Conclusion: Both PELD and MED demonstrated efficacy in treating foraminal and extraforaminal lumbar disc herniations over a 2-year follow-up period. PELD, however, exhibited superior relief of low back pain. Factors, such as low back pain intensity, surgical costs, and symptom recurrence significantly impacted patient dissatisfaction, despite comparable overall satisfaction rates between the two surgical techniques.

Introduction

Lumbar disc herniation is a prevalent condition that significantly impacts individuals by causing severe pain, disability, and a reduced quality of life (1). Among the various types of lumbar disc herniations, foraminal and extraforaminal herniations impose unique diagnostic and treatment challenges due to their anatomical location and the potential for nerve root compression (2, 3). Abdullah et al. (1974) first described the clinical syndrome of far lateral (extraforaminal) lumbar disc herniation (4). This condition arises from the protrusion of the intervertebral disc into the foraminal or extraforaminal regions, leading to mechanical nerve root compression or inflammation at the affected level. Mechanical compression typically occurs due to direct pressure on the nerve root by the herniated disc material, often exacerbated by a narrow foraminal space or degenerative changes, such as osteophyte formation. Additionally, inflammation plays a crucial role in symptom development, as the extruded disc material contains pro-inflammatory mediators, including tumor necrosis factor-alpha (TNF-α), interleukin-1 beta (IL-1β), and prostaglandins. These mediators can induce a cascade of inflammatory responses, causing localized edema, increased vascular permeability, and sensitization of nociceptors. Furthermore, anatomical variations, such as the location of the dorsal root ganglion in close proximity to the extraforaminal space, make these regions particularly susceptible to severe and persistent radicular pain. These mechanical and inflammatory factors contribute to the complex clinical presentation and therapeutic challenges associated with foraminal and extraforaminal lumbar disc herniations.

Clinical series reported an incidence rate of far lateral lumbar disc herniation ranging from 1% to 12% of observed or surgically treated cases of lumbar disc herniation. These cases are typically characterized by nerve root compression at the dorsal ganglia, often manifesting as significant leg pain, whereas back pain is generally mild to moderate. Compression involving the dorsal ganglia frequently leads to a more severe and complex pain syndrome compared to intraforaminal or intracanal disc herniations.

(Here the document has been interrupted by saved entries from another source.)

(* ===== verification/Login.v ===== *)
(** Logging in: [piltover/app/handlers/auth.py], [piltover/db/models/sentcode.py], [qr_login.py], [user_authorization.py].

    Time is in microseconds, as in [AuthRateLimit.v]; the SRP sessions of [Password.v] see it in seconds. Python's tables of Unicode digits,
    [int] on strings, the decryption of an MTProto packet and random values are parameters, and so is whether the service message with a
    code could be sent. A phone code hash comes as it is read: of a wrong length, not hexadecimal, or an id and a UUID. *)
From Stdlib Require Import Init.Byte.
From S2P Require Import Prelude PyBytes TlPrimitives Session AuthKeys Keygen Password AuthRateLimit.

(** ** Rows *)
Inductive PhoneCodePurpose := SIGNIN | SIGNUP | CHANGE_NUMBER | CANCEL_ACCOUNT_DELETION.
#[export] Instance purpose_eq_dec : EqDecision PhoneCodePurpose.
Proof. solve_decision. Defined.
Record SentCode := MkCode {
  sc_phone_number : pystr; sc_code : Z; sc_hash : Z; sc_expires_at : Z; sc_used : bool; sc_purpose : PhoneCodePurpose }.
Record QrLogin := MkQr { qr_created_at : Z; qr_key : Z; qr_nonce : Z; qr_auth : option Z }.
Record User := MkUser { us_phone_number : option pystr; us_admin : bool; us_deleted : bool }.

Inductive code_hash := WrongSize | Unreadable | HashOf (id uuid : Z).
Definition is_wrong_size (h : code_hash) : bool := match h with WrongSize => true | _ => false end.

Record LoginDb (C : Type) := MkLogin {
  codes : gmap Z SentCode; next_code : Z;
  users : gmap Z User; next_user : Z;
  pw : PwDb; next_auth : Z;                (* passwords and authorizations *)
  keys : KeyTables;
  qr_logins : gmap Z QrLogin; next_qr : Z;
  blocked_phones : gset pystr;
  bot_tokens : gmap Z pystr;               (* the token of each bot, by its user *)
  initialised : gset Z;                    (* users with a State, default privacy rules and a peer of themselves *)
  limits : C }.
Arguments MkLogin {C}. Arguments codes {C}. Arguments next_code {C}. Arguments users {C}. Arguments next_user {C}. Arguments pw {C}.
Arguments next_auth {C}. Arguments keys {C}. Arguments qr_logins {C}. Arguments next_qr {C}. Arguments blocked_phones {C}. Arguments bot_tokens {C}.
Arguments initialised {C}. Arguments limits {C}.

(** The request's context *)
Record Ctx := MkCtx {
  cx_ip : string; cx_auth_key_id : Z; cx_perm_auth_key_id : option Z; cx_auth_id : option Z; cx_user_id : option Z;
  cx_message_id : Z; cx_session_id : Z }.

(** The bytes of [BindAuthKeyInner] in the encrypted message, as far as they are checked *)
Record BindAuthKeyInner := MkBind { b_nonce : Z; b_temp_auth_key_id : Z; b_perm_auth_key_id : Z; b_temp_session_id : Z }.
Record InnerMessage := MkInner { im_seq_no : Z; im_length : Z; im_message_id : Z; im_obj : option BindAuthKeyInner }.

Section Login.
Context {C : Type} `{TtlCache C} `{Crypto} (cfg : AuthRateLimit).
Context (isdigit : Z -> bool) (int_ : pystr -> option Z).
Abbreviation L := (M (LoginDb C)).

Definition with_codes (c : gmap Z SentCode) (n : Z) (d : LoginDb C) : LoginDb C :=
  MkLogin c n (users d) (next_user d) (pw d) (next_auth d) (keys d) (qr_logins d) (next_qr d) (blocked_phones d) (bot_tokens d) (initialised d) (limits d).
Definition with_users (u : gmap Z User) (n : Z) (i : gset Z) (d : LoginDb C) : LoginDb C :=
  MkLogin (codes d) (next_code d) u n (pw d) (next_auth d) (keys d) (qr_logins d) (next_qr d) (blocked_phones d) (bot_tokens d) i (limits d).
Definition with_pw (p : PwDb) (n : Z) (d : LoginDb C) : LoginDb C :=
  MkLogin (codes d) (next_code d) (users d) (next_user d) p n (keys d) (qr_logins d) (next_qr d) (blocked_phones d) (bot_tokens d) (initialised d) (limits d).
Definition with_keys (k : KeyTables) (d : LoginDb C) : LoginDb C :=
  MkLogin (codes d) (next_code d) (users d) (next_user d) (pw d) (next_auth d) k (qr_logins d) (next_qr d) (blocked_phones d) (bot_tokens d) (initialised d) (limits d).
Definition with_qr (q : gmap Z QrLogin) (n : Z) (d : LoginDb C) : LoginDb C :=
  MkLogin (codes d) (next_code d) (users d) (next_user d) (pw d) (next_auth d) (keys d) q n (blocked_phones d) (bot_tokens d) (initialised d) (limits d).
Definition with_limits (c : C) (d : LoginDb C) : LoginDb C :=
  MkLogin (codes d) (next_code d) (users d) (next_user d) (pw d) (next_auth d) (keys d) (qr_logins d) (next_qr d) (blocked_phones d) (bot_tokens d) (initialised d) c.

Definition on_limits {A} (m : M C A) : L A := fun d => let '(r, c) := m (limits d) in (r, with_limits c d).
Definition on_pw {A} (m : P A) : L A := fun d => let '(r, p) := m (pw d) in (r, with_pw p (next_auth d) d).

(** ** Phone numbers and codes *)
Definition _validate_phone (phone_number : pystr) : result pystr :=
  let phone_number := filter (fun ch => isdigit ch = true) phone_number in
  match int_ phone_number with
  | Some n => if n <? 100000 then Raise (ErrorRpc 406 "PHONE_NUMBER_INVALID") else Ok phone_number
  | None => Raise (ErrorRpc 406 "PHONE_NUMBER_INVALID")
  end.
Definition is_phone_banned (phone_number : pystr) (d : LoginDb C) : bool := bool_decide (phone_number ∈ blocked_phones d).

Definition gen_expires_at (t : Z) : Z := int_time t + 5 * 60.

Definition get_code (number : pystr) (h : code_hash) (purpose : option PhoneCodePurpose) : L (option (Z * SentCode)) := fun d =>
  match h with
  | HashOf id uuid => (Ok (match codes d !! id with
      | Some c => if bool_decide (sc_hash c = uuid) && bool_decide (sc_phone_number c = number) && negb (sc_used c) &&
          match purpose with Some p => bool_decide (sc_purpose c = p) | None => true end then Some (id, c) else None
      | None => None end), d)
  | _ => (Raise ValueError, d)
  end.

Definition delete_code (id : Z) (d : LoginDb C) : LoginDb C := with_codes (delete id (codes d)) (next_code d) d.
Definition save_code (id : Z) (c : SentCode) (d : LoginDb C) : LoginDb C := with_codes (<[id := c]> (codes d)) (next_code d) d.

(** [code] is a number already, or a string *)
Definition check_raise (t : Z) (c : Z * SentCode) (code : option pystr) : L unit :=
  match code with
  | Some s => match int_ s with None => raise ValueError | Some n => ensure (sc_code c.2 =? n) (ErrorRpc 400 "PHONE_CODE_INVALID") end
  | None => mret tt
  end;;
  if us (sc_expires_at c.2) <? t then modify (delete_code c.1);; raise (ErrorRpc 400 "PHONE_CODE_EXPIRED") else mret tt.

Definition check_raise_cls (t : Z) (sent_code : option (Z * SentCode)) (code : option pystr) : L (Z * SentCode) :=
  match sent_code with None => raise (ErrorRpc 400 "PHONE_CODE_INVALID") | Some c => check_raise t c code;; mret c end.

(** ** Sending a code *)
Inductive SentCodeType := SentCodeTypeSms | SentCodeTypeApp.
Record TLSentCode := MkTLSentCode { ts_type : SentCodeType; ts_phone_code_hash : code_hash }.

(** [send_official_notification_message]: whether the service message with the code could be sent to a user *)
Context (notify : Z -> Z -> bool).

Definition user_by_phone (phone : pystr) (d : LoginDb C) : option Z :=
  match map_to_list (filter (fun ku => us_phone_number ku.2 = Some phone) (users d)) with [] => None | ku :: _ => Some ku.1 end.

(** [code] and [uuid] are the new code ([randint(1, 99999)]) and UUID. *)
Definition _send_or_resend_code (cx : Ctx) (t code uuid : Z) (phone_number : pystr) (h : option code_hash) : L TLSentCode :=
  phone_number ← lift_result (_validate_phone phone_number);
  d ← get;
  ensure (negb (is_phone_banned phone_number d)) (ErrorRpc 400 "PHONE_NUMBER_BANNED");;
  on_limits (check_send_code_allowed cfg t (cx_ip cx) (Some (cx_auth_key_id cx)));;
  id ← match h with
    | None =>
      d ← get;
      modify (with_codes (<[next_code d := MkCode phone_number code uuid (gen_expires_at t) false SIGNIN]> (codes d)) (next_code d + 1));;
      mret (next_code d)
    | Some h =>
      ensure (negb (is_wrong_size h)) (ErrorRpc 400 "PHONE_CODE_EMPTY");;
      c ← get_code phone_number h None;
      c ← check_raise_cls t c None;
      modify (save_code c.1 (MkCode (sc_phone_number c.2) code uuid (gen_expires_at t) (sc_used c.2) (sc_purpose c.2)));;
      mret c.1
    end;
  on_limits (record_send_code cfg t (cx_ip cx) (Some (cx_auth_key_id cx)));;
  d ← get;
  mret (MkTLSentCode (match user_by_phone phone_number d with Some u => if notify u code then SentCodeTypeApp else SentCodeTypeSms | None => SentCodeTypeSms end)
    (HashOf id uuid)).

Definition send_code (cx : Ctx) (t code uuid : Z) (phone_number : pystr) : L TLSentCode := _send_or_resend_code cx t code uuid phone_number None.
Definition resend_code (cx : Ctx) (t code uuid : Z) (phone_number : pystr) (h : code_hash) : L TLSentCode :=
  _send_or_resend_code cx t code uuid phone_number (Some h).

Definition cancel_code (t : Z) (phone_number : pystr) (h : code_hash) : L bool :=
  phone_number ← lift_result (_validate_phone phone_number);
  ensure (negb (is_wrong_size h)) (ErrorRpc 400 "PHONE_CODE_INVALID");;
  c ← get_code phone_number h None;
  c ← check_raise_cls t c None;
  modify (delete_code c.1);;
  mret true.

(** ** Authorizations *)
Definition auth_by_id (id : Z) (d : LoginDb C) : option (Z * Authorization) :=
  match map_to_list (filter (fun ka => au_id ka.2 = id) (auths (pw d))) with [] => None | ka :: _ => Some ka end.

(** The QR logins of deleted authorizations are deleted with them. *)
Definition keep_auths (keep : Z * Authorization -> bool) (d : LoginDb C) : LoginDb C :=
  let gone (q : QrLogin) : bool := match qr_auth q with
    | Some id => existsb (fun ka => (au_id ka.2 =? id) && negb (keep ka)) (map_to_list (auths (pw d))) | None => false end in
  with_qr (filter (fun kq => gone kq.2 = false) (qr_logins d)) (next_qr d)
    (with_pw (with_auths (filter (fun ka => keep ka = true) (auths (pw d))) (pw d)) (next_auth d) d).
Definition delete_auth_of_key (key : Z) : L unit := modify (keep_auths (fun ka => negb (ka.1 =? key))).

(** A key has one authorization: the database refuses a second one. *)
Definition create_auth (t key user : Z) (mfa_pending : bool) : L Authorization := fun d =>
  match auths (pw d) !! key with
  | Some _ => (Raise IntegrityError, d)
  | None =>
    let a := MkAuth (next_auth d) user mfa_pending t in
    (Ok a, with_pw (with_auths (<[key := a]> (auths (pw d))) (pw d)) (next_auth d + 1) d)
  end.

(** [AuthKey.get(id=...)] *)
Definition get_perm_key (id : option Z) : L Z := fun d =>
  match id with Some k => if bool_decide (is_Some (AuthKey (keys d) !! k)) then (Ok k, d) else (Raise DoesNotExist, d) | None => (Raise DoesNotExist, d) end.

Definition set_pending (key : Z) (pending : bool) (d : LoginDb C) : LoginDb C :=
  match auths (pw d) !! key with
  | Some a => with_pw (with_auths (<[key := MkAuth (au_id a) (au_user a) pending (au_created_at a)]> (auths (pw d))) (pw d)) (next_auth d) d
  | None => d
  end.

(** ** Signing in *)
Inductive AuthAnswer := AuthAuthorization (user : Z) | AuthorizationSignUpRequired.

Record SignIn := MkSignIn { si_phone_number : pystr; si_phone_code_hash : code_hash; si_phone_code : option pystr }.

(** The part up to the code, with the failures recorded *)
Definition sign_in_code (cx : Ctx) (t : Z) (r : SignIn) (phone_number code : pystr) : L (Z * SentCode) :=
  let failed := on_limits (record_sign_in_failure cfg t (cx_ip cx) (Some (cx_auth_key_id cx))) in
  c ← get_code phone_number (si_phone_code_hash r) (Some SIGNIN);
  match c with
  | None => failed;; raise (ErrorRpc 400 "PHONE_CODE_INVALID")
  | Some c =>
    res ← attempt (check_raise t c (Some code));
    match res with
    | Ok _ => mret c
    | Raise (ErrorRpc code message) => failed;; raise (ErrorRpc code message)
    | Raise e => raise e
    end
  end.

Traditional open surgical techniques have long been employed for managing these cases. However, advances in minimally invasive procedures have introduced alternative surgical options, including percutaneous endoscopic lumbar discectomy (PELD) and microendoscopic discectomy (MED) (5, 6). PELD, distinguished by its minimally invasive approach, offers several benefits, such as reduced tissue disruption, shorter recovery periods, and fewer postoperative complications (7–9). Similarly, MED employs an endoscope to provide improved visualization of the surgical field, enabling a minimally invasive approach with comparable benefits (10).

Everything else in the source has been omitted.